|Saponari,, Maria - ISITUTO DI. VIROL VEG.|
Submitted to: Journal of Plant Pathology
Publication Type: Abstract Only
Publication Acceptance Date: August 12, 2007
Publication Date: December 1, 2007
Citation: Saponari,, M., Yokomi, R.K. 2007. Real-time RT-PCR assay for detection and differentiation of Citrus tristeza virus isolates. Journal of Plant Pathology 89 (3, supplement):S60. Technical Abstract: For universal detection of Citrus tristeza virus (CTV) strains by real time RT-PCR, a protocol was developed based on a set of primers and a Cy5-labeled TaqMan probe. This test included primers and a TET-labeled TaqMan probe selected on the mitochondrial nad5 gene for the simultaneous detection of host RNA as an internal control. This protocol was tested on total RNA extracts from fresh, frozen, and desiccated leaf petioles from CTV-infected plants with 80 isolates from a worldwide collection of CTV isolates maintained in planta in Beltsville, MD and Tulare and Parlier, CA, USA. A dilution series of an in vitro synthesized transcript containing the target sequence showed the protocol detected less than 2 fg of viral template.
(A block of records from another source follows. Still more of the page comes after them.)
(** X4. After the deactivating branch has run for company [c] and a feature key
    with a table, that table holds no active row of [c]. *)
Theorem deactivation_leaves_none_active :
  forall (d : defaults) (op : tg_op) (OLD NEW : option cf_row) (s : db)
         (c : uuid) (k tbl : string),
    v_company_id OLD NEW = Some c ->
    v_feature_key OLD NEW s = Some k ->
    being_deactivated op OLD NEW = true ->
    target_table k = Some tbl ->
    active_ids tbl c (fst (handle_feature_toggle_cascade d op OLD NEW s)) = [].
Proof.
  intros d op OLD NEW s c k tbl Hc Hk Hd Ht.
  rewrite (handler_deactivating d _ _ _ s Hc Hk Hd).
  apply active_ids_deactivated, Ht.
Qed.

Lemma deactivation_leaves_none_active_witness :
  v_company_id (Some Example.coupons_on) (Some Example.coupons_off)
  = Some Example.T1
  /\ v_feature_key (Some Example.coupons_on) (Some Example.coupons_off)
       Example.s0 = Some "coupons"
  /\ being_deactivated UPDATE_op (Some Example.coupons_on)
       (Some Example.coupons_off) = true
  /\ target_table "coupons" = Some "coupons"
  /\ active_ids "coupons" Example.T1
       (fst (handle_feature_toggle_cascade Example.d0 UPDATE_op
               (Some Example.coupons_on) (Some Example.coupons_off)
               Example.s0)) = [].
Proof.
  repeat (split; [reflexivity |]).
  apply (@deactivation_leaves_none_active Example.d0 UPDATE_op
           (Some Example.coupons_on) (Some Example.coupons_off) Example.s0
           Example.T1 "coupons" "coupons"); reflexivity.
Defined.

Lemma saved_after_deactivation (d : defaults) (c : uuid) (k tbl : string)
  (s : db) :
  target_table k = Some tbl ->
  (exists l,
     feature_deactivated_items (deactivated_case d c k s)
     = (feature_deactivated_items s ++ l)%list
     /\ Forall (fun e =>
                  fdi_company_id e = c /\ feature_key e = k
                  /\ table_name e = tbl
                  /\ In (item_id e) (active_ids tbl c s)
                  /\ deactivated_at e = Some (now d)) l)
  /\ (forall i,
        In i (saved_ids c k tbl
                (feature_deactivated_items (deactivated_case d c k s)))
        <-> In i (saved_ids c k tbl (feature_deactivated_items s))
            \/ In i (active_ids tbl c s)).
Proof.
  intros Ht. rewrite saved_deactivated, Ht.
  destruct (INSERT_SELECT_appends d c k tbl (active_ids tbl c s) 0
              (feature_deactivated_items s)) as [l [E F]].
  split; [exists l; split; assumption |].
  intros i. split.
  - rewrite E, saved_ids_app. intros H. apply in_app_or in H.
    destruct H as [H | H]; [left; exact H | right].
    apply In_saved_ids in H. destruct H as [e [He Ee]].
    rewrite Forall_forall in F. destruct (F e He) as [_ [_ [_ [Hi _]]]].
    inversion Ee. subst. exact Hi.
  - intros [H | H].
    + rewrite E, saved_ids_app. apply in_or_app. left. exact H.
    + apply In_saved_ids. apply INSERT_SELECT_covers, H.
Qed.

(** X5. The deactivating branch only appends to [feature_deactivated_items]: the
    rows already there stay as they are, in place (an item saved earlier
    keeps its own timestamp).  Each row appended is for [(c, k)] and the table
    of [k], names a row of that table that was active and of [c], and is
    stamped with the time of the transaction.  Afterwards the ids saved for
    [(c, k)] and the table are those saved before together with the ids of the
    rows that were active. *)
Theorem deactivation_saves_active_rows :
  forall (d : defaults) (op : tg_op) (OLD NEW : option cf_row) (s : db)
         (c : uuid) (k tbl : string),
    v_company_id OLD NEW = Some c ->
    v_feature_key OLD NEW s = Some k ->
    being_deactivated op OLD NEW = true ->
    target_table k = Some tbl ->
    (exists l,
       feature_deactivated_items
         (fst (handle_feature_toggle_cascade d op OLD NEW s))
       = (feature_deactivated_items s ++ l)%list
       /\ Forall (fun e =>
                    fdi_company_id e = c /\ feature_key e = k
                    /\ table_name e = tbl
                    /\ In (item_id e) (active_ids tbl c s)
                    /\ deactivated_at e = Some (now d)) l)
    /\ (forall i,
          In i (saved_ids c k tbl
                  (feature_deactivated_items
                     (fst (handle_feature_toggle_cascade d op OLD NEW s))))
          <-> In i (saved_ids c k tbl (feature_deactivated_items s))
              \/ In i (active_ids tbl c s)).
Proof.
  intros d op OLD NEW s c k tbl Hc Hk Hd Ht.
  rewrite (handler_deactivating d _ _ _ s Hc Hk Hd).
  apply saved_after_deactivation, Ht.
Qed.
A multiplex, one-step real-time RT-PCR assay was also developed for the detection and differentiation of CTV strains. Based on multiple alignments of the nucleotide sequences of the CTV minor and major coat proteins, a set of primers and FAM-labeled TaqMan probe were developed to detect stem pitting and seedling yellows CTV strains (VT and T3 genotypes). This assay was accurate when the two primers and TaqMan sets were combined and allowed the simultaneous detection and differentiation of mild and severe strains of the virus. This test successfully distinguished all 25 severe from 22 mild isolates from an ad hoc group of CTV isolates.